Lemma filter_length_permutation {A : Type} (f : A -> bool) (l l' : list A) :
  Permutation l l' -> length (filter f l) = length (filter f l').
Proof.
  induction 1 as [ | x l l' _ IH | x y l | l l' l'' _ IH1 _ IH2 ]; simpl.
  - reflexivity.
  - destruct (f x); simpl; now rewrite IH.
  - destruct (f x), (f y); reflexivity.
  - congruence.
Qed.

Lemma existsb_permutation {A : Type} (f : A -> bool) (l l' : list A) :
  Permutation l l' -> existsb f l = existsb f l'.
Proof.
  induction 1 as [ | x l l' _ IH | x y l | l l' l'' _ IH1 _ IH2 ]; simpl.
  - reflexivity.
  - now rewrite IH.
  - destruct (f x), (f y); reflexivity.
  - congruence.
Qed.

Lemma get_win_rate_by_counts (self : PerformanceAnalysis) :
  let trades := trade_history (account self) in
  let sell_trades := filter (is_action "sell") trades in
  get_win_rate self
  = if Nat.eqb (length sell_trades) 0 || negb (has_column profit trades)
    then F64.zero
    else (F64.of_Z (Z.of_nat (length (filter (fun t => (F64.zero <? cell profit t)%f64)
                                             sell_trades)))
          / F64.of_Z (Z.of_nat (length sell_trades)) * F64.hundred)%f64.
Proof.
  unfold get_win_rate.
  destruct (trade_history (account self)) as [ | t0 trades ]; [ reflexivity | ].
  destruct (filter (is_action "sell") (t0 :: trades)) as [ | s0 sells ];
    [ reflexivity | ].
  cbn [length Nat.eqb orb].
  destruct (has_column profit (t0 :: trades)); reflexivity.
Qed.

○ ○ ○

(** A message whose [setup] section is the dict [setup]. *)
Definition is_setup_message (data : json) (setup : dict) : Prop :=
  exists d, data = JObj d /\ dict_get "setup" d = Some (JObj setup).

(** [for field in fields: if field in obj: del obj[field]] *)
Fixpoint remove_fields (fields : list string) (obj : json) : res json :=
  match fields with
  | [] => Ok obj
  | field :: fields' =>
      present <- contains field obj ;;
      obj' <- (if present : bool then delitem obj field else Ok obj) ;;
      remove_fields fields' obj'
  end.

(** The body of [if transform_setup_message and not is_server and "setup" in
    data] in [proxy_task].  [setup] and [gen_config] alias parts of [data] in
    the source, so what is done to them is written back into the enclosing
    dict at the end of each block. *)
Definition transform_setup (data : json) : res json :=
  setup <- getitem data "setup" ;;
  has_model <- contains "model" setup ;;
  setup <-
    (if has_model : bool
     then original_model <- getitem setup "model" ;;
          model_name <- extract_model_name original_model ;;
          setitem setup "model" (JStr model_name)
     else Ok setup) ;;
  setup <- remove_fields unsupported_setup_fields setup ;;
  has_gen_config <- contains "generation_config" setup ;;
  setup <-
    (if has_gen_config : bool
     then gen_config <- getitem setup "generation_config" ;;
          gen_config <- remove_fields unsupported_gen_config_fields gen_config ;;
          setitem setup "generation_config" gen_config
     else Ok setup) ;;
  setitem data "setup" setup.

○ ○ ○

Work required:
Copy each line of the listing that contains "then".

Response:
    then F64.zero
      obj' <- (if present : bool then delitem obj field else Ok obj) ;;
     then original_model <- getitem setup "model" ;;
     then gen_config <- getitem setup "generation_config" ;;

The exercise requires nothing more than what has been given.